1. Are you ready for some football? In a major defeat for commissioner Roger Goodell on the eve of the NFL season, Judge Richard Berman overturned the four-game suspension of New England Patriots quarterback Tom Brady for his role in the Deflategate scandal. The league will appeal the decision, though it appears unlikely the NFL can keep Brady off the field when the season starts on Thursday. This is just the latest Goodell suspension to be overturned upon appeal. Other examples include the New Orleans Saints' Bountygate scandal, Ray Rice and Adrian Peterson. Goodell is planning to skip the season-opening game this Thursday in New England, but with Brady planning to take the field, broadcaster NBC can expect to see a significant increase in ratings. For all of the negative PR surrounding Deflategate, the league’s media partners — who will pay a combined $5 billion this season — must be happy with the attention the scandal is getting and Judge Berman’s ruling to let Brady play. The New England fan base acted like it won another Super Bowl as the Berman decision was announced. The luster has not worn off even a week later. Globally, last year’s numbers showed the average NFL team was worth $1.43 billion, up 23 percent from the year before (the biggest year-over-year increase since 1999). Despite the courtroom setback, the brand continues to excel.

2. And are you ready for some fantasy football? Other than Deflategate, arguably the biggest story heading into the NFL season is the growth of the billion-dollar fantasy sports industry. In additional to fantasy stalwarts CBS, ESPN and Yahoo, new daily fantasy providers DraftKings and FanDuel are spending millions of dollars in an attempt to lure new players. One company that’s generating new content around this industry is Sportsmanias, which is releasing a new feature on its app to provide personalized player alerts and feeds. The feature is agnostic in the sense that it’s compatible with the major fantasy platforms. With over 60 million fantasy players spending $465 million per year, it's a $26 billion annual industry and growing faster than any sports industry market segment. The Sportsmanias campaign features a simple plan: Download the app, import your team and “dominate your league.” Most ads are based on gaining the competitive advantage (either for money, pride or both).
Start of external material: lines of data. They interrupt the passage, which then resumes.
(* ===== verification/Autodetect.v ===== *)
(** * Host detection: CPUs, NUMA nodes and routes

    Models [src/autodetect.rs] and the interface selection of
    [src/transport/xdp/socket.rs].  The text of the [/proc] and [/sys] files, the
    directory listings and the list [getifaddrs] returns are arguments; an
    unreadable file is [None].

    The theorems: [iface_for_ipv4] is longest-prefix match on the routing table,
    and [iface_for_addr], which takes the first match, agrees with it when one route
    other than the default matches (but not in general); [physical_cores] has one
    CPU, the first, for every core; a printed CPU list is read back. *)

From Stdlib Require Import ZArith Lia Bool String.
From stdpp Require Import base numbers option gmap sorting list.
From S2P Require Import Prelude RustStr Config.

Open Scope Z_scope.

(** ** Integers *)

(** [u32::swap_bytes], which [u32::from_be] is on a little-endian machine. *)
Definition swap_bytes (x : Z) : Z :=
  Z.lor (Z.lor (Z.shiftl (Z.land x 0xFF) 24) (Z.shiftl (Z.land (Z.shiftr x 8) 0xFF) 16))
        (Z.lor (Z.shiftl (Z.land (Z.shiftr x 16) 0xFF) 8) (Z.land (Z.shiftr x 24) 0xFF)).

(** [u32::count_ones] *)
Definition count_ones (x : Z) : Z := zsum (fun i => Z.b2z (Z.testbit x i)) (seqZ 0 32).

(** [iN::from_str] *)
Definition parse_i (w : Z) (s : str) : option Z :=
  match s with
  | c :: s' =>
      if c =? c_dash
      then match s' with
           | [] => None
           | _ => match digits_value 10 w 0 s' with
                  | Some n => if n <=? 2 ^ (w - 1) then Some (- n) else None
                  | None => None
                  end
           end
      else match from_str_radix 10 w s with
           | Some n => if n <? 2 ^ (w - 1) then Some n else None
           | None => None
           end
  | [] => None
  end.

(** ** Routes *)

Definition is_loopback (a : IpAddr) : bool :=
  match a with
  | V4 b => b / 2 ^ 24 =? 127
  | V6 b => b =? 1
  end.

(** The loop of [iface_for_addr]: a line of four to seven columns is indexed out
    of range; an unreadable destination is [u32::MAX], an unreadable mask 0. *)
Fixpoint addr_routes (v4 : Z) (default_iface : option str) (ls : list str) : outcome (option str) :=
  match ls with
  | [] => Done default_iface
  | line :: ls' =>
      let cols := split_whitespace line in
      if (length cols <? 4)%nat then addr_routes v4 default_iface ls'
      else
        match cols !! 0%nat, cols !! 1%nat, cols !! 7%nat with
        | Some iface, Some c1, Some c7 =>
            let dest := swap_bytes (default u32_max (from_str_radix 16 32 c1)) in
            let mask := swap_bytes (default 0 (from_str_radix 16 32 c7)) in
            if (dest =? 0) && (mask =? 0) then addr_routes v4 (Some iface) ls'
            else if Z.land v4 mask =? Z.land dest mask then Done (Some iface)
            else addr_routes v4 default_iface ls'
        | _, _, _ => Panic
        end
  end.

Definition iface_for_addr (route_file : option str) (addr : IpAddr) : outcome (option str) :=
  match route_file with
  | None => Done None
  | Some content =>
      if is_loopback addr then Done None
      else match addr with
           | V6 _ => Done None
           | V4 v4 => addr_routes v4 None (drop 1 (lines content))
           end
  end.

(** The columns of a line [iface_for_ipv4] uses; a missing or unreadable one ends
    the function. *)
Definition route_of (line : str) : option (str * Z * Z) :=
  let cols := split_whitespace line in
  iface ← cols !! 0%nat;
  c1 ← cols !! 1%nat;
  dest ← from_str_radix 16 32 c1;
  c7 ← cols !! 7%nat;
  mask ← from_str_radix 16 32 c7;
  Some (iface, dest, mask).
(** ** Theorems *)

(** The CSV file: reading it back by the names of its first line gives, for each of
    the fourteen integer columns, the value of the snapshot with that name, and for the
    three others its decimal rendering. *)
Theorem csv_columns (snap : StatsSnapshot) :
  let ints := [(lit "queries_sent", queries_sent snap); (lit "queries_completed", queries_completed snap);
    (lit "queries_lost", queries_lost snap); (lit "rcode_noerror", s_rcode_noerror snap);
    (lit "rcode_nxdomain", s_rcode_nxdomain snap); (lit "rcode_servfail", s_rcode_servfail snap);
    (lit "rcode_refused", s_rcode_refused snap); (lit "rcode_other", s_rcode_other snap);
    (lit "min_us", min_us snap); (lit "p50_us", p50_us snap); (lit "p95_us", p95_us snap);
    (lit "p99_us", p99_us snap); (lit "p999_us", p999_us snap); (lit "max_us", max_us snap)] in
  Forall (fun e => in_u 64 e.2) ints ->
  Forall (fun e => (csv_column e.1 (write_csv snap) ≫= parse_u 64) = Some e.2) ints /\
  csv_column (lit "run_time_s") (write_csv snap) = Some (fmt_fixed 3 (run_time_s snap)) /\
  csv_column (lit "avg_qps") (write_csv snap) = Some (fmt_fixed 0 (avg_qps snap)) /\
  csv_column (lit "avg_us") (write_csv snap) = Some (fmt_fixed 1 (avg_us snap)).
Proof.
  intros ints Hr. assert (Forall (fun e => plain (display_u e.2)) ints) as Hp.
  { eapply Forall_impl; [exact Hr|]. intros e He. apply plain_display. apply He. }
  unfold ints in Hp. repeat (apply Forall_cons in Hp as [? Hp]). cbn [snd] in *.
  assert (Forall plain (csv_record snap)) as Hrec by (unfold csv_record; repeat (apply Forall_cons; split; [done || apply plain_fmt|]); constructor).
  assert (Forall plain csv_header) as Hh by (apply Forall_fmap; repeat (apply Forall_cons; split; [repeat constructor; vm_compute; discriminate|]); constructor).
  destruct (csv_split csv_header (csv_record snap) Hh Hrec) as (E1 & E2 & E3); [done|done|].
  assert (forall column, csv_column column (write_csv snap) =
    '(i, _) ← list_find (fun s => s = column) csv_header; csv_record snap !! i) as Hcol.
  { intros column. unfold csv_column, write_csv. by rewrite E1, E2, E3. }
  split; [|by rewrite !Hcol].
  eapply Forall_impl; [|intros e He; exact He]. unfold ints in *.
  repeat (apply Forall_cons in Hr as [? Hr]). cbn [snd] in *.
  repeat (apply Forall_cons; split; [rewrite Hcol; by apply (parse_display 64)|]). constructor.
Qed.

(** The governor guard, over distinct files: while it is held every file that can be
    written reads [performance] but for surrounding blanks, and none that cannot is
    changed; when it is dropped every file has its old content, or that content
    without surrounding blanks. *)
Theorem governor_restored (writable : str -> bool) (paths : list str) (fs : governors) : NoDup paths ->
  let '(fs', saved) := pin_performance writable paths fs in
  (forall p prev, p ∈ paths -> fs !! p = Some prev -> writable p = true ->
     exists v, fs' !! p = Some v /\ (v = performance \/ trim v = performance)) /\
  (forall p, writable p = false \/ p ∉ paths -> fs' !! p = fs !! p) /\
  (forall p, restore writable saved fs' !! p = fs !! p \/
     exists prev, fs !! p = Some prev /\ restore writable saved fs' !! p = Some (trim prev)).
Proof.
  revert fs. induction paths as [|q paths IH]; intros fs Hnd; cbn [pin_performance].
  { split_and!; [intros p prev Hp; by apply not_elem_of_nil in Hp|done|by left]. }
  apply NoDup_cons in Hnd as [Hq Hnd]. destruct (fs !! q) as [prev|] eqn:E.
  2: { specialize (IH fs Hnd). destruct (pin_performance writable paths fs) as [fs' saved].
       destruct IH as (I1 & I2 & I3). split_and!; [| |done].
       - intros p prev Hp%elem_of_cons Hpr Hw. destruct Hp as [->|Hp]; [congruence|by eapply I1].
       - intros p [Hw|Hp]; apply I2; [by left|right]. by apply not_elem_of_cons in Hp as [_ Hp]. }
  destruct (negb (str_eqb (trim prev) performance) && writable q) eqn:Eb.
  - apply andb_true_iff in Eb as [_ Hw]. pose proof (pin_other writable paths (<[q := performance]> fs) q Hq) as [Ho1 Ho2].
    specialize (IH (<[q := performance]> fs) Hnd). destruct (pin_performance writable paths _) as [fs' saved].
    cbn [fst snd] in Ho1, Ho2. rewrite lookup_insert_eq in Ho1. destruct IH as (I1 & I2 & I3). split_and!.
    + intros p pr Hp%elem_of_cons Hpr Hwp. destruct (decide (p = q)) as [->|Hne]; [by exists performance; auto|].
      destruct Hp as [->|Hp]; [done|]. eapply I1; [done|by rewrite lookup_insert_ne|done].
    + intros p Hp. destruct (decide (p = q)) as [->|Hne].
      { destruct Hp as [Hp|Hp]; [congruence|]. by apply not_elem_of_cons in Hp as [? _]. }
      rewrite I2; [by apply lookup_insert_ne|]. destruct Hp as [Hp|Hp]; [by left|right]. by apply not_elem_of_cons in Hp as [_ Hp].
    + intros p. cbn [restore]. rewrite Hw.
      destruct (decide (p = q)) as [->|Hne].
      * right. exists prev. split; [done|]. rewrite restore_other by done. by rewrite lookup_insert_eq.
      * rewrite (restore_agree writable saved (<[q := trim prev]> fs') fs') by (by apply lookup_insert_ne).
        specialize (I3 p). by rewrite lookup_insert_ne in I3.
  - specialize (IH fs Hnd). pose proof (pin_other writable paths fs q Hq) as [Ho1 _].
    destruct (pin_performance writable paths fs) as [fs' saved]. cbn in Ho1.
    destruct IH as (I1 & I2 & I3). split_and!; [| |done].
    + intros p pr Hp%elem_of_cons Hpr Hw. destruct (decide (p = q)) as [->|Hne].
      * exists prev. rewrite Ho1. split; [done|]. right. rewrite Hw, andb_true_r in Eb.
        apply negb_false_iff in Eb. by apply str_eqb_spec.
      * destruct Hp as [->|Hp]; [done|]. by eapply I1.
    + intros p [Hp|Hp]; apply I2; [by left|right]. by apply not_elem_of_cons in Hp as [_ Hp].
Qed.

(** Comparison: the second run differs from the first in its server only (and has no
    dashboard).  The list of servers is not changed with it, so both runs read the
    receive counters, and with them the rate they report as authoritative, from the
    NICs of the first run's servers, whatever NIC the second server is behind. *)
Theorem compare_same_nics iface_for parent c second : servers c <> [] ->
  let c2 := second_config c second in
  server c2 = second /\ initial_qps_per_worker c2 = initial_qps_per_worker c /\
  return_ifaces iface_for parent c2 = return_ifaces iface_for parent c /\
  return_ifaces iface_for parent c = add_ifaces iface_for parent (servers c) [].
Proof.
  intros Hs c2. split; [reflexivity|]. split; [reflexivity|]. unfold return_ifaces, c2.
  cbn [second_config servers server]. by destruct (servers c).
Qed.

(** The history of the dashboard never has more than sixty entries. *)
Lemma tui_history_bounded frames t : (length (qps_history t) <= 60)%nat ->
  (length (qps_history (tui_loop frames t).1) <= 60)%nat.
Proof.
  revert t. induction frames as [|[completed k] frames IH]; intros t Ht; [done|]. cbn [tui_loop].
  assert (length (qps_history (tui_frame completed t)) <= 60)%nat as Hf.
  { unfold tui_frame. cbn [qps_history]. rewrite length_app. cbn [length]. case_if; bool_to_prop; rewrite ?length_drop; lia. }
  destruct k as [[]|]; cbn [tui_key]; [done|apply IH; cbn [qps_history]; done|apply IH; cbn [qps_history length]; lia|by apply IH..].
Qed.

(** The entries of a history are the answers per frame, however long a frame is: over
    the first sixty frames without a reset they add up to the answers so far. *)
Lemma tui_history_sum frames t : (length (qps_history t) + length frames <= 60)%nat ->
  Forall (fun f => f.2 = None) frames -> Sorted.StronglySorted Z.le (last_completed t :: frames.*1) ->
  zsum (fun d => d) (qps_history (tui_loop frames t).1) =
  zsum (fun d => d) (qps_history t) + (last_completed (tui_loop frames t).1 - last_completed t).
Proof.
  revert t. induction frames as [|[completed k] frames IH]; intros t Hl Hk Hs; cbn [tui_loop]; [cbn; lia|].
  apply Forall_cons in Hk as [Hk Hks]. cbn in Hk. subst k. cbn [tui_key]. cbn [length] in Hl.
  apply Sorted.StronglySorted_inv in Hs as [Hs Hle]. apply Forall_cons in Hle as [Hle _]. cbn in Hle.
  assert ((60 <=? Z.of_nat (length (qps_history t))) = false) as E by (bool_to_prop; lia).
  rewrite IH; [|unfold tui_frame; rewrite E; cbn [qps_history]; rewrite length_app; cbn [length]; lia|done|done].
  unfold tui_frame. rewrite E. cbn [qps_history last_completed]. rewrite zsum_app. cbn [zsum foldr]. unfold sat_sub. lia.
Qed.

(** ** Witnesses *)

Definition ex_snap : StatsSnapshot :=
  mkSnapshot 1000 990 10 900 80 5 3 2 (f64_lit 30 1) (f64_lit 333 10) (f64_lit 33 1) 40 (f64_lit 1025 10) 95 210 480 900 1200
    f64_zero 0 None (Some (f64_lit 14000000 1)) (Some (f64_lit 60 1)) (Some 10000) None.

Lemma csv_columns_witness :
  (csv_column (lit "p99_us") (write_csv ex_snap) ≫= parse_u 64) = Some 480 /\
  csv_column (lit "avg_us") (write_csv ex_snap) = Some (lit "102.5").
Proof.
  destruct (csv_columns ex_snap) as (Hi & _ & _ & Ha).
  - repeat (apply Forall_cons; split; [vm_compute; split; [discriminate|reflexivity]|]). constructor.
  - split; [|exact Ha]. rewrite Forall_forall in Hi. apply (Hi (lit "p99_us", 480)).
    apply list_elem_of_lookup. exists 11%nat. reflexivity.
Defined.

Definition ex_governors : governors := {[ lit "cpu0" := lit "powersave" ++ [c_lf]; lit "cpu1" := lit "performance" ++ [c_lf] ]}.

Lemma governor_restored_witness :
  let '(fs', saved) := pin_performance (fun _ => true) [lit "cpu0"; lit "cpu1"] ex_governors in
  (exists v, fs' !! lit "cpu0" = Some v /\ (v = performance \/ trim v = performance)) /\
  saved = [(lit "cpu0", lit "powersave")].
Proof.
  assert (NoDup [lit "cpu0"; lit "cpu1"]) as Hn.
  { apply NoDup_cons. split; [|apply NoDup_singleton]. rewrite list_elem_of_singleton. vm_compute. discriminate. }
  pose proof (governor_restored (fun _ => true) _ ex_governors Hn) as Hg.
  destruct (pin_performance (fun _ => true) [lit "cpu0"; lit "cpu1"] ex_governors) as [fs' saved] eqn:E.
  split.
  - destruct Hg as (H1 & _). apply (H1 (lit "cpu0") (lit "powersave" ++ [c_lf])); [by left|reflexivity|reflexivity].
  - assert (saved = (pin_performance (fun _ => true) [lit "cpu0"; lit "cpu1"] ex_governors).2) as -> by (by rewrite E).
    vm_compute. reflexivity.
Defined.

Lemma compare_same_nics_witness :
  let c := mkConfig (V4 1) [V4 1] 53 None 8 0 30 3000 4 true false 1 false false [] 1 (Some (V4 2)) Udp false None false false true 100 false in
  return_ifaces (fun a => match a with V4 1 => lit "eth0" | _ => lit "eth1" end) (fun _ => None) (second_config c (V4 2)) = [lit "eth0"].
Proof.
  intros c.
  destruct (compare_same_nics (fun a => match a with V4 1 => lit "eth0" | _ => lit "eth1" end) (fun _ => None) c (V4 2))
    as (_ & _ & E & _); [discriminate|]. exact E.
Defined.

(** 60-byte replies on 10 Gb/s: 14.88 million per second fill the link. *)
Example ten_gigabit : match line_rate ex_snap with
  | Some l => fmt_fixed 0 (line_rate_pps l) = lit "14880952" /\ fmt_fixed 1 (lr_pct l) = lit "94.1" /\ wire_bound l = true
  | None => False end.
Proof. vm_compute. auto. Qed.

Example format_qps_examples : format_qps 950 = lit "950" /\ format_qps 12345 = lit "12.3K" /\ format_qps 14880952 = lit "14.88M".
Proof. vm_compute. auto. Qed.

End Output.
3. Meanwhile, for the NFL, the Los Angeles threat looms large. The NFL offseason always provides a massive game of relocation musical chairs as coaches, veterans and rookie players scramble to find the appropriate housing. But no summer in recent memory brought more relocation uncertainty as at least one, if not two NFL teams are likely to move to L.A. next year. Players like Raiders rookie Amari Cooper and Rams receiver Tavon Austin — as well as their attentive agents from Lagardere Unlimited — must now not only deal with their current season housing situations, they might want to think very short-term lease. As the season starts, the deadline winds down for Oakland, San Diego and St. Louis. However, my experience confirms that most of these deals are done at the last minute, with a realistic deadline looming. Los Angeles stadium sites in Carson, Inglewood and downtown, as well as at the Coliseum, can plan — but they must continue to wait.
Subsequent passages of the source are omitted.